RAHWAY, NJ and TOKYO, October 28, 2025 - (JCN Newswire) - Merck & Co., Inc., Rahway, NJ, USA(known as MSD outside of the United States and Canada) and Eisai (Headquarters: Tokyo, CEO: Haruo Naito) today announced that the Phase 3 LITESPARK-011 trial evaluating the dual oral regimen of WELIREG® (belzutifan), the first-in-class oral hypoxia-inducible factor-2 alpha (HIF2α) inhibitor from Merck & Co., Inc., Rahway, NJ, USA (known as MSD outside of the United States and Canada), plus LENVIMA® (lenvatinib), an orally available multiple receptor tyrosinekinase inhibitor (TKI) discovered by Eisai, met one of its primary endpoints of progression-free survival (PFS) for the treatment of patients with advanced renal cell carcinoma (RCC) whose disease progressed on or after treatment with anti-PD-1/L1 therapy.

At a pre-specified interim analysis, WELIREG plus LENVIMA demonstrated a statistically significant and clinically meaningful improvement in PFS compared to cabozantinib in these patients. The combination also showed a statistically significant improvement in the trial’s key secondary endpoint of objective response rate (ORR) compared to cabozantinib. A trend toward improvement in overall survival (OS), the study’s other primary endpoint, was observed; however, this result did not reach statistical significance at the time of this interim analysis. OS will be tested at a subsequent analysis per the clinical protocol.

The safety profiles of WELIREG and LENVIMA in this trial were consistent with those observed in previously reported studies for the individual therapies; no new safety signals were observed. 

Merck & Co., Inc., Rahway, NJ, USA and Eisai will discuss these data with regulatory authorities worldwide and will present them at an upcoming medical meeting.

“Despite recent treatment advances, many patients with advanced RCC may still experience disease progression following treatment with a PD-1/L1 inhibitor,” said Dr. M.Catherine Pietanza, Vice President, Global Clinical Development, MSD Research Laboratories. “These positive results from LITESPARK-011 show the potential of this novel combination to reduce the risk of disease progression or death for patients who are in need of innovative options on or after treatment with immunotherapy.” 

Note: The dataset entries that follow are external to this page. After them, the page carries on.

(** The device that the clusters are asked of. *)
Definition clusterDevice (w : World) (pluginName endpointNumber serialNumber uniqueId : value) : option ref :=
  List.find (fun d => same (dget w d "plugin") pluginName && same (dget w d "number") endpointNumber &&
                      (negb (truthy serialNumber) || same (dget w d "serialNumber") serialNumber) &&
                      (negb (truthy uniqueId) || same (dget w d "uniqueId") uniqueId))
    (Matterbridge.devices (app w)).

Definition getClusters (pluginName endpointNumber serialNumber uniqueId : value) (w : World) : option value :=
  if hasCleanupStarted w then None
  else
    match clusterDevice w pluginName endpointNumber serialNumber uniqueId with
    | Some d =>
        if forallb (fun k => truthy (dget w d k)) ["plugin"; "number"; "id"; "deviceName"; "serialNumber"] then
          Some (Obj [("plugin", dget w d "plugin"); ("deviceName", dget w d "deviceName"); ("serialNumber", dget w d "serialNumber");
                     ("number", dget w d "number"); ("id", dget w d "id");
                     ("deviceTypes", Arr (map (fun t => Num (fst t)) (default [] (Bridge.deviceTypeList (Bridge.device (theBridge w) d)))));
                     ("clusters", Arr (clusterList env w d))])
        else None
    | None => None
    end.

(** ** Events of server nodes *)

Inductive NodeEvent :=
  | Commissioned | Decommissioned | Online (isCommissioned : bool) | Offline
  | FabricsChanged (action : string) | SessionOpened | SessionClosed | SubscriptionsChanged.

(** The listeners that [createServerNode] adds to the node with the store id [id]. *)
Definition onNodeEvent (n : ref) (id : string) (e : NodeEvent) (w : World) : World :=
  let unadvertised w := setAdvertising (mdelete (Str id) (advertisingNodes w)) w in
  let refresh w := wssSendRefreshRequired (Str "matter") [("matter", Obj (getServerNodeData w n))] w in
  match e with
  | Commissioned => wssSendSnackbarMessage ("Server node for " ++ id ++ " commissioned successfully!") 5 "success" (refresh (unadvertised w))
  | Decommissioned =>
      wssSendSnackbarMessage ("Server node for " ++ id ++ " fully decommissioned successfully!") 5 "success"
        (wssSendSnackbarMessage (id ++ " is offline") 5 "warning" (refresh (unadvertised w)))
  | Online b =>
      let w := if b : bool then unadvertised w else setAdvertising (mset (Str id) (now env) (advertisingNodes w)) w in
      addEvent "online" (wssSendSnackbarMessage (id ++ " is online") 5 "success" (refresh w))
  | Offline => addEvent "offline" (wssSendSnackbarMessage (id ++ " is offline") 5 "warning" (refresh (unadvertised w)))
  | FabricsChanged a => refresh (if bool_decide (a = "added") then unadvertised w else w)
  | SessionOpened | SessionClosed | SubscriptionsChanged => refresh w
  end.
Lemma ends_then t {A} (m : async World A) f : Ends t m -> (forall w, replies (f w) = replies w) -> Ends t (_ ← m; modify f).
Proof.
  intros Hm Hf w. apply wp_bind. eapply wp_mono; [|apply Hm]. intros [a|e] rho w' Hok; [|done]. intros _.
  apply (wp_modify _ rho); [|done]. intros sigma. by apply answered_view.
Qed.

Lemma ends_catch t {A} (m : async World A) h : Ends t m -> (forall e, Ends t (h e)) -> Ends t (catch m h).
Proof.
  intros Hm Hh w. apply wp_catch. eapply wp_mono; [|apply Hm]. intros [a|e] rho w' Hok; [done|]. intros ->. apply Hh.
Qed.

Lemma ends_sent t o : answersTo t (jsonClone (Obj o)) -> Ends t (modify (sendResponse (fst t) o)).
Proof.
  intros Ha w. destruct (match sockets (net w) !! fst t with Some s => isOpen s | None => false end) eqn:E.
  - apply (wp_modify _ []); [|done]. intros sigma HI. by apply sent_answered.
  - apply (wp_modify _ [t]); [|done]. intros sigma. apply answered_view. unfold sendResponse.
    destruct (sockets (net w) !! fst t) as [s|]; [by rewrite E|done].
Qed.
End Answers.

(** *** The methods *)

Section Own.
Context (l : list Req) (w0 : World) (c : nat) (data : list (string * value)).

Lemma answersTo_own rest :
  (exists e, rest = [("error", Str e)]) \/ rest = [("success", Bool true)] \/ (exists v, rest = [("success", Bool true); ("response", v)]) ->
  answersTo (c, Some (Obj data)) (jsonClone (Obj ([("id", getField "id" data); ("method", getField "method" data); ("src", Str "Matterbridge");
    ("dst", getField "src" data)] ++ rest))).
Proof. intros H. exists (getField "method" data), rest. split; [done|]. split; [by left|done]. Qed.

“We are encouraged by the data observed in the LITESPARK-011 trial, which bolster our belief in the role of LENVIMA in various combinations as a treatment option for patients impacted by advanced RCC,” said Dr. Corina Dutcus, Senior Vice President, Oncology Global Clinical Development Lead at Eisai. “These results further demonstrate Eisai’s commitment to people living with advanced RCC and invigorate our mission to address the unmet needs of patients with difficult-to-treat cancers. We look forward to sharing these investigational findings with regulatory authorities worldwide, with the goal of bringing this treatment option to patients as soon as possible. We extend our heartfelt gratitude to the patients, caregivers and investigators for their participation in this study and for helping us move this important research forward.” 

LITESPARK-011 is part of a comprehensive late-stage clinical development program for WELIREG comprised of several Phase 2 and Phase 3 trials in RCC, pheochromocytoma and paraganglioma, and von Hippel-Lindau disease-associated neoplasms. The Phase 3 LITESPARK-012 trial is evaluating the addition of WELIREG to KEYTRUDA® (pembrolizumab) plus LENVIMA in the first-line advanced RCC disease setting.

WELIREG is approved in the U.S., European Union (EU), Japan and other countries for the treatment of adult patients with advanced clear cell RCC following a PD-1/ PD-L1 inhibitor and 1-2 VEGF-TKIs, based on results from the Phase 3 LITESPARK-005 trial.

KEYTRUDA plus LENVIMA is approved in the U.S., the EU, Japan and other countries for the treatment of advanced RCC and certain types of advanced endometrial carcinoma. Lenvatinib is approved as KISPLYX® for advanced RCC in the EU.

LENVIMA in combination with everolimus is approved in the U.S., EU and other regions for the treatment of adult patients with advanced RCC following one prior anti-angiogenic therapy.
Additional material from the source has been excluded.